There were unanticipated joys. One morning I wandered into the vicinity of a pileated woodpecker, so engrossed in what he was up to he didn’t seem to care whether I was wearing a mask or not; he just went about his woodpecker business.
And it’s not like you didn’t know this already, but when you wander around like that you recognize, perhaps more clearly than ever thanks to pandemic isolation, that there are worlds of creatures oblivious to you, or why the Yankees are slumping, or why you can never find matching socks.
And yet they depend on you, on us, to keep their world going, even if they don’t seem to be paying all that much attention. Just like the wood turtles at Harbor Brook in Meriden. Not all that unlike the dogs and cats at the pound in Wallingford.
The turtles are protected, so if you’re building a dam or new bridge or whatever, you have to accommodate them, by holding off on your extremely important project until you can move them safely out of the way.
Dogs and cats are domestic, so they need more direct involvement and, you might think, air conditioning.

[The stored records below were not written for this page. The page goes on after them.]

(** ** Decimal numbers *)
Lemma dval_acc d p : dval (Zpos p) (NilEmpty.string_of_uint d) = Zpos (Pos.of_uint_acc d p).
Proof.
  revert p. induction d; intros p; cbn [NilEmpty.string_of_uint dval Pos.of_uint_acc]; [done|..];
    rewrite <- IHd; f_equal; change (digit _) with 0 || change (digit _) with 1 || change (digit _) with 2 ||
      change (digit _) with 3 || change (digit _) with 4 || change (digit _) with 5 || change (digit _) with 6 ||
      change (digit _) with 7 || change (digit _) with 8 || change (digit _) with 9; lia.
Qed.
Lemma dval_uint d : dval 0 (NilEmpty.string_of_uint d) = Z.of_N (N.of_uint d).
Proof.
  unfold N.of_uint. induction d; cbn [NilEmpty.string_of_uint dval Pos.of_uint]; [done|exact IHd|..]; apply (dval_acc d).
Qed.
Lemma digits_uint d : digits (NilEmpty.string_of_uint d) = true.
Proof. unfold digits. induction d; cbn; done. Qed.
Lemma Itoa_digits n : 0 ≤ n → digits (Itoa n) = true ∧ dval 0 (Itoa n) = n ∧ Itoa n ≠ "".
Proof.
  intros (d & Hd & -> & Hv)%Itoa_nonneg.
  assert (NilZero.string_of_uint d = NilEmpty.string_of_uint d) as -> by (by destruct d).
  split; [apply digits_uint|]. rewrite dval_uint. split; [done|]. by destruct d.
Qed.
Lemma Itoa_head n c t : 0 < n → Itoa n = String c t → digit c ≠ 0.
Proof.
  intros Hn. destruct n as [|p|]; [lia| |lia]. unfold Itoa. cbn [Z.to_int NilZero.string_of_int].
  pose proof (Unsigned.to_of (Pos.to_uint p)) as Hto. rewrite Unsigned.of_to in Hto. cbn in Hto.
  pose proof (Unsigned.to_uint_nonzero p) as Hnz. unfold NilZero.string_of_uint.
  destruct (Pos.to_uint p) as [| | | | | | | | | |] eqn:Hu; intros [= <- _]; try done.
  exfalso. unfold unorm in Hto. destruct (nzhead (D0 u)) eqn:Hz; try discriminate Hto; [by apply Hnz|].
  by apply nzhead_nonzero in Hz.
Qed.
Lemma digits_string_of n : 0 ≤ n → ∃ c t, Itoa n = String c t ∧ is_digit c = true ∧ digits t = true ∧ dval (digit c) t = n.
Proof.
  intros (Hd & Hv & Hne)%Itoa_digits. destruct (Itoa n) as [|c t]; [done|]. exists c, t.
  unfold digits in *. cbn in Hd, Hv. by apply andb_true_iff in Hd as [? ?].
Qed.
Lemma pad_digits_spec r p :
  0 ≤ p → 0 ≤ r < 10 ^ p →
  digits (pad_digits r p) = true ∧ slen (pad_digits r p) = p ∧ dval 0 (pad_digits r p) = r.
Proof.
  intros Hp Hr. assert (0 < 10 ^ p) by (apply Z.pow_pos_nonneg; lia). unfold pad_digits.
  destruct (digits_string_of (10 ^ p + r)) as (c & t & Heq & Hc & Ht & Hv); [lia|].
  rewrite Heq. pose proof (Itoa_head (10 ^ p + r) c t ltac:(lia) Heq). pose proof (digit_range _ Hc).
  pose proof (dval_range t Ht). rewrite dval_linear in Hv. split; [done|].
  assert (0 ≤ slen t) by (unfold slen; lia).
  assert (10 ^ slen t ≤ digit c * 10 ^ slen t ≤ 9 * 10 ^ slen t) by nia.
  assert (slen t = p) as Hp'.
  { assert (slen t < p ∨ slen t = p ∨ p < slen t) as [Hl|[->|Hl]] by lia; [|done|].
    - assert (10 * 10 ^ slen t ≤ 10 ^ p).
      { rewrite <- Z.pow_succ_r by lia. apply Z.pow_le_mono_r; lia. }
      lia.
    - assert (10 * 10 ^ p ≤ 10 ^ slen t).
      { rewrite <- Z.pow_succ_r by lia. apply Z.pow_le_mono_r; lia. }
      lia. }
  split; [done|]. rewrite Hp' in *. assert (digit c = 1) as Hd by nia. rewrite Hd in Hv. lia.
Qed.
Lemma trim_zeros_spec s :
  digits s = true →
  digits (trim_zeros s) = true ∧ slen (trim_zeros s) ≤ slen s ∧
  dval 0 (trim_zeros s) * 10 ^ (slen s - slen (trim_zeros s)) = dval 0 s.
Proof.
  induction s as [|c s IH]; [done|]. unfold digits in *. cbn [str_forallb]. intros [Hc Hs]%andb_true_iff.
  destruct (IH Hs) as (Hd & Hl & Hv). cbn [trim_zeros].
  assert (slen (String c s) = slen s + 1) as Hlen by (unfold slen; cbn [String.length]; lia).
  assert (0 ≤ slen (trim_zeros s)) by (unfold slen; lia).
  destruct (decide (trim_zeros s = "" ∧ c = ascii_of_nat 48)) as [[Ht ->]|Hn].
  - rewrite Ht in *. rewrite !bool_decide_eq_true_2 by done. cbn [andb].
    split_and!; [done|rewrite Hlen; lia|]. cbn [dval] in *.
    change (0 * 10 + digit (ascii_of_nat 48)) with 0. lia.
  - assert ((bool_decide (trim_zeros s = "") && bool_decide (c = ascii_of_nat 48))%bool = false) as ->.
    { apply not_true_is_false. rewrite andb_true_iff, !bool_decide_eq_true. tauto. }
    assert (slen (String c (trim_zeros s)) = slen (trim_zeros s) + 1) as Hl' by (unfold slen; cbn [String.length]; lia).
    split_and!; [cbn; by rewrite Hc|lia|]. rewrite Hlen, Hl'. cbn [dval].
    rewrite (dval_linear (trim_zeros s)), (dval_linear s), Z.mul_add_distr_r, <- Z.mul_assoc, <- Z.pow_add_r by lia.
    replace (slen s + 1 - (slen (trim_zeros s) + 1)) with (slen s - slen (trim_zeros s)) by lia.
    rewrite Hv. do 3 f_equal. lia.
Qed.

I had gone decades upon decades without hearing the phrase pollinator pathways. When I did it sounded like something out of a kids’ television show, like Teletubbies. It’s one of those things that makes so much sense you wonder why it took so long, and why perhaps it’s taking so long to gather attention.
The first I heard of it was out of Southington, which is a progressive place. I don’t mean that in a political sense, as in liberal and conservative, but as a place where ideas can gather root.
In 2019, before the pandemic had me talking to woodpeckers, Southington leaders were talking about opening a pollinator garden at the Novick property on Flanders Road. Others were being encouraged to do the same on their own properties.
You don’t have to do anything official, like hold a ribbon-cutting, though I imagine it wouldn’t hurt. From what I gather the main thing is to look at the American lawn, which everyone spends so much time mowing, as not such a great thing.
So, the three main ideas are: plant native species, don’t use pesticides, and keep the grass area as small as possible.
I live in a condo, but there’s a patch of pollinator garden in front of my place that, I like to think, contributes to this circle-of-life arrangement. Yes, it’s true we take care of other species, but they take care of us, too.
“Pollinators need our help.” So said Jim Sirch, a gardener and public education coordinator at the Yale-Peabody Museum of Natural History, in a story by Joy VanderLek that ran in the Southington Citizen and Cheshire Citizen in March. From that I learned that the lawn, measured in total square miles in the U.S., takes up a space the size of New England. That’s a lot of mowing.
Just the other day the Record-Journal ran a story about Southington’s Kim Rees and Clare Bean, who have been taking care of the pollinator pathway garden along the Farmington Canal Heritage Trail. They’re looking for volunteers to help in the garden so they can focus on education, spreading the word about the importance of such gardens. That’s worth supporting, I’d say. The story listed 860-209-1028 or firstname.lastname@example.org as contact info for volunteering.
It's a charming idea to think that we can stop mowing our lawns in favor of helping living creatures, including ourselves, thrive.